Handball: Siegerländer Eigengewächs möchte nicht in die Bundesliga zurück : Jörn-Uwe Lommel zieht`s wieder nach Ägypten
Minden/Niederschelden. Jörn-Uwe Lommel ist wieder voll im Handball-Geschäft – erneut in den arabischen Ländern.

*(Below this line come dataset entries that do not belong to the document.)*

(** Planned changes are well formed when the catalog, the writes and the old values are. *)
Lemma planned_index_ok old m def y x : document_ok m -> definition_ok def -> planned_by old m def y ->
  (forall v, mjoin (old !! document_key m) = Some v -> value_ok v = true) -> x ∈ y -> index_ok x.
Proof.
  intros Hm (Hi & _) (v & revision & ko & kn & Hv & Hko & Hkn & ->) Hold.
  destruct (new_version_ok m v revision Hm Hv) as [Hr Hval]. destruct (document_ids_ok m Hm) as [Ht Hd].
  unfold entry_changes. rewrite elem_of_app. intros [H|H].
  - destruct ko as [k|]; [|by apply elem_of_nil in H]. destruct (bool_decide _); [|by apply elem_of_nil in H].
    apply list_elem_of_singleton in H as ->. cbn. split_and!; [done| |done]. by apply (key_of_ok def _ k Hold).
  - destruct kn as [k|]; [|by apply elem_of_nil in H]. apply list_elem_of_singleton in H as ->.
    cbn. split_and!; try done. by apply (key_of_ok def v k Hval).
Qed.

(** ** Batches *)

Lemma push_all_fields {A} (push : A -> CommitBatch -> CommitBatch) (get : CommitBatch -> list A) l b :
  (forall x b, get (push x b) = get b ++ [x]) -> get (push_all push l b) = get b ++ l.
Proof.
  intros H. unfold push_all. revert b; induction l as [|x l IH]; intros b; cbn; [by rewrite app_nil_r|].
  by rewrite IH, H, <- app_assoc.
Qed.

Lemma push_all_other {A B} (push : A -> CommitBatch -> CommitBatch) (get : CommitBatch -> B) l b :
  (forall x b, get (push x b) = get b) -> get (push_all push l b) = get b.
Proof. intros H. unfold push_all. revert b; induction l as [|x l IH]; intros b; cbn; [done|]. by rewrite IH, H. Qed.

(** The batch holds what was buffered and one event naming the writes, and is valid. *)
Record batch_of (scope : EnvironmentScope) (op : OperationId) (event : OutboxEventId)
  (reads : list DocumentReadAssertion) (documents : list DocumentMutation) (indexes : list IndexMutation)
  (schedules : list ScheduledInvocationInsert) (b : CommitBatch) : Prop := {
  bo_scope : b_scope b = scope;
  bo_operation : b_operation_id b = op;
  bo_reads : b_reads b = reads;
  bo_documents : b_documents b = documents;
  bo_indexes : b_indexes b = indexes;
  bo_outbox : b_outbox b = if bool_decide (documents = []) then []
    else [mkOutboxAppend event (document_write_set_payload documents indexes)];
  bo_schedules : b_schedules b = schedules;
  bo_valid : batch_valid b
}.

Lemma mutation_batch_Ok scope op event reads documents indexes schedules b :
  mutation_batch scope op event reads documents indexes schedules = Ok b ->
  batch_of scope op event reads documents indexes schedules b.
Proof.
  unfold mutation_batch. intros ([] & Hv%map_err_Ok & [= <-])%rbind_Ok. apply validate_spec in Hv.
  split; [..|done]; clear Hv; destruct (bool_decide (documents = []));
    repeat first
      [rewrite (push_all_fields push_schedule b_schedules) by done|rewrite (push_all_other push_schedule) by done
      |rewrite (push_all_fields push_index b_indexes) by done|rewrite (push_all_other push_index) by done
      |rewrite (push_all_fields push_document b_documents) by done|rewrite (push_all_other push_document) by done
      |rewrite (push_all_fields push_read b_reads) by done|rewrite (push_all_other push_read) by done
      |progress cbn [b_scope b_operation_id b_reads b_documents b_indexes b_outbox b_schedules push_outbox
         CommitBatch_new app]]; done.
Qed.
End keys.

(** ** The event payload *)

Section payload.
Context {UL : UlidLib} {ULL : UlidLaws}.

Lemma id_text_ok {k} (i : ResourceId k) : id_ok i -> utf8_valid (id_to_string i) = true.
Proof. intros Hi. by apply ascii_utf8_valid, id_to_string_ascii. Qed.

Lemma write_impact_ok m : document_ok m -> value_ok (write_impact m) = true.
Proof.
  intros [Ht Hd]%document_ids_ok. unfold write_impact. cbn [value_ok map fst snd forallb text_value].
  rewrite !id_text_ok by done. by destruct m as [? ? [] ?|].
Qed.

Lemma index_impact_ok x : index_ok x -> value_ok (index_impact x) = true.
Proof.
  destruct x as [i k t d r|i k d]; cbn [index_ok index_impact].
  - intros (Hi & _ & _ & Hd & _). cbn [value_ok map fst snd forallb text_value]. by rewrite !id_text_ok.
  - intros (Hi & _ & Hd). cbn [value_ok map fst snd forallb text_value]. by rewrite !id_text_ok.
Qed.

Lemma payload_ok documents indexes : Forall document_ok documents -> Forall index_ok indexes ->
  value_ok (document_write_set_payload documents indexes) = true.
Proof.
  intros Hd Hi. unfold document_write_set_payload. cbn [value_ok map fst snd forallb text_value].
  assert (forallb value_ok (map index_impact indexes) = true) as ->.
  { apply forallb_forall. intros v (x & <- & Hx)%in_map_iff. rewrite Forall_forall in Hi.
    apply index_impact_ok, Hi. by apply list_elem_of_In. }
  assert (forallb value_ok (map write_impact documents) = true) as ->; [|done].
  apply forallb_forall. intros v (x & <- & Hx)%in_map_iff. rewrite Forall_forall in Hd.
  apply write_impact_ok, Hd. by apply list_elem_of_In.
Qed.
End payload.

(** ** Attempts *)

Section attempts.
Context {UL : UlidLib} {ULL : UlidLaws} {Store Snapshot Weather : Type} {LS : LogicalStore Store Snapshot Weather}.
Variable (sha256 : bytes -> bytes) (V : StoreView Store).
Context {SL : StoreLaws V}.
Variables (self : MutationSession) (schema : option SchemaCatalog).
Hypotheses (self_ok : session_ok self) (schema_ok : forall c, schema = Some c -> catalog_built sha256 c).
Abbreviation scope := (sn_scope self).
(* ===== verification/QueryStable.v ===== *)
(** * Queries depend only on what they record

    A Query that succeeded is repeated, read by read, on any later snapshot that answers the recorded
    dependencies in the same way.  This is what lets a subscription keep its result until a commit
    touches one of them. *)

From Stdlib Require Import Strings.Byte ZArith Lia.
From stdpp Require Import prelude strings list gmap.
From S2P Require Import Prelude Order Ulid Value StoredValue IndexKey Core Schema Release Manifest StoreModel.
From S2P Require Import Batch Execution Mutation Query.

(** ** Dependencies of one snapshot *)

Definition dependency_sequence (d : ReadDependency) : Z :=
  match d with RD_Point _ _ _ s | RD_Range _ _ _ s => s end.

Definition restamp (n : Z) (d : ReadDependency) : ReadDependency :=
  match d with RD_Point t d r _ => RD_Point t d r n | RD_Range i l u _ => RD_Range i l u n end.

Definition bound_of (b : DependencyBound) : KeyBound :=
  match b with DB_Unbounded => KB_Unbounded | DB_Inclusive k => KB_Inclusive k | DB_Exclusive k => KB_Exclusive k end.

Lemma restamp_inj n m x y : dependency_sequence x = n -> dependency_sequence y = n ->
  restamp m x = restamp m y -> x = y.
Proof. destruct x, y; cbn; intros; simplify_eq; congruence. Qed.

Lemma restamp_cmp n m x y : dependency_sequence x = n -> dependency_sequence y = n ->
  ReadDependency_cmp (restamp m x) (restamp m y) = ReadDependency_cmp x y.
Proof. destruct x, y; cbn; intros -> ->; by rewrite ?Z.compare_refl. Qed.

Lemma elem_of_dependency_insert x y l : x ∈ dependency_insert y l -> x = y \/ x ∈ l.
Proof.
  induction l as [|z l IH]; cbn; [set_solver|]. destruct (ReadDependency_cmp y z); set_solver.
Qed.

Lemma option_cmp_eq {A} (cmp : A -> A -> comparison) x y : (forall x y, cmp x y = Eq -> x = y) ->
  option_cmp cmp x y = Eq -> x = y.
Proof. intros H. destruct x, y; cbn; try done. by intros ->%H. Qed.

Lemma as_ulid_eq {k} (x y : ResourceId k) : (as_ulid x ?= as_ulid y) = Eq -> x = y.
Proof. destruct x, y; cbn. by intros ->%Z.compare_eq. Qed.
Definition decode_outbox_event (event : bytes) (row : OutboxRow)
  : result StoreError OutboxEventRecord :=
  let? event_id := parse_id OutboxEventK event in
  let? commit_sequence := positive_u64 (o_commit_sequence row) in
  let? payload := decode_value (o_payload row) in
  Ok (mkOutboxEventRecord event_id commit_sequence payload).

Definition decode_optional_cursor (sequence : Z) (event_id : option bytes)
  : result StoreError (option OutboxCursor) :=
  match event_id with
  | None => if sequence =? 0 then Ok None else Err SE_Corruption
  | Some event_id =>
      if sequence =? 0 then Err SE_Corruption else
      let? event := parse_id OutboxEventK event_id in
      Ok (Some (mkOutboxCursor sequence event))
  end.

Definition status_text (value : ScheduleStatus) : bytes :=
  text match value with
  | SS_Pending => "pending" | SS_Running => "running" | SS_Succeeded => "succeeded"
  | SS_Failed => "failed" | SS_Cancelled => "cancelled"
  end.

Definition parse_status (value : bytes) : result StoreError ScheduleStatus :=
  if decide (value = text "pending") then Ok SS_Pending
  else if decide (value = text "running") then Ok SS_Running
  else if decide (value = text "succeeded") then Ok SS_Succeeded
  else if decide (value = text "failed") then Ok SS_Failed
  else if decide (value = text "cancelled") then Ok SS_Cancelled
  else Err SE_Corruption.

Definition cancel_result (value : bytes) : result StoreError ScheduleCancelResult :=
  let? status := parse_status value in
  match status with
  | SS_Pending => Err SE_Corruption
  | SS_Running => Ok CR_Running
  | SS_Cancelled => Ok CR_AlreadyCancelled
  | SS_Succeeded | SS_Failed => Ok CR_Terminal
  end.

Definition decode_schedule_row (id : bytes) (row : ScheduleRow)
  : result StoreError ScheduledInvocationRecord :=
  let? lease_owner := opt_map (parse_id WorkerK) (s_lease_owner row) in
  let? id := parse_id ScheduledInvocationK id in
  let? pinned_code := map_err (fun _ => SE_Corruption) (PinnedCode_from_str (s_pinned_code row)) in
  let? function := map_err (fun _ => SE_Corruption) (FunctionName_from_str (s_function row)) in
  let? args := decode_value (s_args row) in
  let? status := parse_status (s_status row) in
  let? attempts := positive_or_zero_u32 (s_attempts row) in
  let? lease_generation := positive_or_zero_u64 (s_lease_generation row) in
  let? commit_sequence := positive_u64 (s_commit_sequence row) in
  Ok (mkScheduledInvocationRecord id pinned_code function args (s_execute_at row) status attempts
        lease_generation lease_owner (s_lease_until row) (s_idempotency_key row)
        (s_last_error row) commit_sequence).

(** ** Commit *)

Definition decode_result_row (row : ResultRow) : result StoreError DocumentRevisionResult :=
  let? table_id := parse_id TableK (rs_table_id row) in
  let? document_id := parse_id DocumentK (rs_document_id row) in
  let? revision := opt_map positive_u64 (rs_revision row) in
  Ok (mkDocumentRevisionResult table_id document_id revision).

(** The result rows of one operation, [ORDER BY ordinal]. *)
Definition operation_results (sk : skey) (op : bytes) (db : Db) : list ((skey * bytes * Z) * ResultRow) :=
  order_by (cmp_on (fun r => snd (fst r)) Z.compare)
    (filter (fun r => fst (fst r) = (sk, op)) (map_to_list (results db))).

Definition load_operation (batch : CommitBatch) (digest : bytes) (db : Db)
  : result StoreError (option CommitResult) :=
  let sk := scope_key (b_scope batch) in
  let op := id_to_string (b_operation_id batch) in
  match operations db !! (sk, op) with
  | None => Ok None
  | Some row =>
      if bool_decide (op_batch_digest row <> digest) then Err SE_OperationIdReused else
      let? sequence := positive_u64 (op_commit_sequence row) in
      let? documents := try_map (fun r => decode_result_row (snd r)) (operation_results sk op db) in
      if negb (len documents =? len (b_documents batch)) then Err SE_Corruption else
      Ok (Some (mkCommitResult sequence documents true))
  end.

Definition check_document_read (sk : skey) (db : Db) (a : DocumentReadAssertion)
  : result StoreError unit :=
  let? revision :=
    opt_map (fun row => positive_u64 (d_revision row))
      (documents db !! (sk, (id_to_string (ra_table_id a), id_to_string (ra_document_id a)))) in
  if bool_decide (revision <> ra_observed_revision a) then Err SE_MutationConflict else Ok tt.

Definition validate_document_reads (sk : skey) (assertions : list DocumentReadAssertion) (db : Db)
  : result StoreError unit :=
  let? _ := try_map (check_document_read sk db) assertions in Ok tt.

(** The sequence upsert, [RETURNING commit_sequence]. *)
Definition next_sequence (sk : skey) : txn Db Z := fun db =>
  match sequences db !! sk with
  | None => Ok (1, set_sequences (<[sk := 1]> (sequences db)) db)
  | Some n => let? n := sql_succ n in Ok (n, set_sequences (<[sk := n]> (sequences db)) db)
  end.

(** A plain [INSERT]: a primary key violation, or a digest that is not 32 bytes long, is an internal
    error. *)
Definition insert_operation (sk : skey) (op : bytes) (row : OperationRow) : txn Db unit := fun db =>
  if negb (len (op_batch_digest row) =? 32) then Err SE_Internal else
  match operations db !! (sk, op) with
  | Some _ => Err SE_Internal
  | None => Ok (tt, set_operations (<[(sk, op) := row]> (operations db)) db)
  end.
Definition insert_result (sk : skey) (op : bytes) (ordinal : Z) (row : ResultRow) : txn Db unit :=
  fun db =>
  match results db !! (sk, op, ordinal) with
  | Some _ => Err SE_Internal
  | None => Ok (tt, set_results (<[(sk, op, ordinal) := row]> (results db)) db)
  end.

Definition apply_document (sk : skey) (sequence now : Z) (mutation : DocumentMutation)
  : txn Db DocumentRevisionResult := fun db =>
  match mutation with
  | DM_Upsert table_id document_id expected value =>
      let key := (sk, (id_to_string table_id, id_to_string document_id)) in
      let? encoded := map_err (fun _ => SE_LimitExceeded) (encode_stored_value value) in
      match expected with
      | ER_Absent =>
          match documents db !! key with
          | Some _ => Err SE_MutationConflict
          | None =>
              Ok (mkDocumentRevisionResult table_id document_id (Some 1),
                  set_documents
                    (<[key := mkDocumentRow 1 sequence now now encoded]> (documents db)) db)
          end
      | ER_Exact expected =>
          let? expected_db := positive_i64 expected in
          let? next := ok_or SE_LimitExceeded (checked_add u64_max expected 1) in
          let? next_db := positive_i64 next in
          match documents db !! key with
          | Some row =>
              if d_revision row =? expected_db then
                Ok (mkDocumentRevisionResult table_id document_id (Some next),
                    set_documents
                      (<[key := mkDocumentRow next_db sequence (d_created_at row) now encoded]>
                         (documents db)) db)
              else Err SE_MutationConflict
          | None => Err SE_MutationConflict
          end
      end
  | DM_Delete table_id document_id expected_revision =>
      let key := (sk, (id_to_string table_id, id_to_string document_id)) in
      let? expected_db := positive_i64 expected_revision in
      match documents db !! key with
      | Some row =>
          if d_revision row =? expected_db then
            Ok (mkDocumentRevisionResult table_id document_id None,
                set_documents (delete key (documents db)) db)
          else Err SE_MutationConflict
      | None => Err SE_MutationConflict
      end
  end.

(** One iteration of the document loop: apply, then record the result at its ordinal. *)
Definition commit_document (sk : skey) (op : bytes) (sequence now : Z)
  (item : nat * DocumentMutation) : txn Db DocumentRevisionResult :=
  let! result := apply_document sk sequence now (snd item) in
  let! ordinal := tlift (nonnegative_i64 (Z.of_nat (fst item))) in
  let! revision := tlift (opt_map positive_i64 (rr_revision result)) in
  let! _ := insert_result sk op ordinal
    (mkResultRow (id_to_string (rr_table_id result)) (id_to_string (rr_document_id result))
       revision) in
  tret result.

Nach seiner erfolgreichen Zeit als Trainer der ägyptischen Nationalmannschaft, mit der er 2003 Afrika-Meister wurde und die damit verbundene Olympia-Qualifikation für 2004 in Athen schaffte, sitzt er heute wieder im Flieger nach Kairo, um dort diesmal den nationalen Handball-Unterbau zu trainieren und auf die Afrika-Meisterschaft im Februar 2010 vorzubereiten; kurzfristig steht – über Weihnachten – am 25. Dezember das Turnier in Katar an.
Seine Spieler-Karriere beendete er 1993
Seine letzte Trainerstation in der Bundesliga war bei den Reinickendorfer „Füchsen” in Berlin, die er vom Fast-Absteiger der 2. Bundesliga zur festen Größe in der ersten Liga (Aufstieg 2006/07) führte; „dieser Erfolg ist untrennbar mit Jorn-Uwe Lommel verbunden”, lobte ihn „Füchse”-Geschäftsführer Bob Hanning, mit dem er jedoch bereits im September 2008 erste Meinungsverschiedenheiten hatte, die erste Risse hinterließen.
Jörn-Uwe Lommel, im Februar 1958 in Siegen geboren, wuchs in der Waldstraße in Niederschelden auf, spielte zunächst Handball in der Ei-serfelder Jugend und beim TuS Ferndorf, ehe es ihn nach Leverkusen, zu TuSEM Essen, TSV Bayer Dormagen und dem TV Niederwürzbach zog. Ende 1993 beendete er seine Karriere als Spieler.
Bundesliga-Teams trainierte er danach u.a. in Niederwürzbach, zeitweise unter Vlado Stenzel, und Nettelstedt (später TuS N-Lübbecke).
Aufgrund seiner Erfolge wurde er 1985 zum ersten „WR-Sportler des Jahres” gewählt; Jörn-Uwe Lommel war 14-facher Nationalspieler.
Eine Rückkehr in den Bundesliga-Alltag schließt Jörn-Uwe Lommel im Gespräch mit unserer Zeitung aus („das ist kein Thema mehr”), seine Ansprüche weichen zu sehr von den Verhaltensmustern heutiger Spieler ab - wie sagte da der „Füchse”-Manager nach der Trennung: „Er hat in jeder Saison unsere Zielsetzung erfüllt und in der Mannschaft eine Spielkultur und Begeisterung entwickelt; das war eine gute, gradlinige Arbeit.”
Wie sollte sich ein echter Siegerländer da auch verbiegen lassen, wenn Geld, Einstellung und Leistung zu sehr auseinanderklaffen?!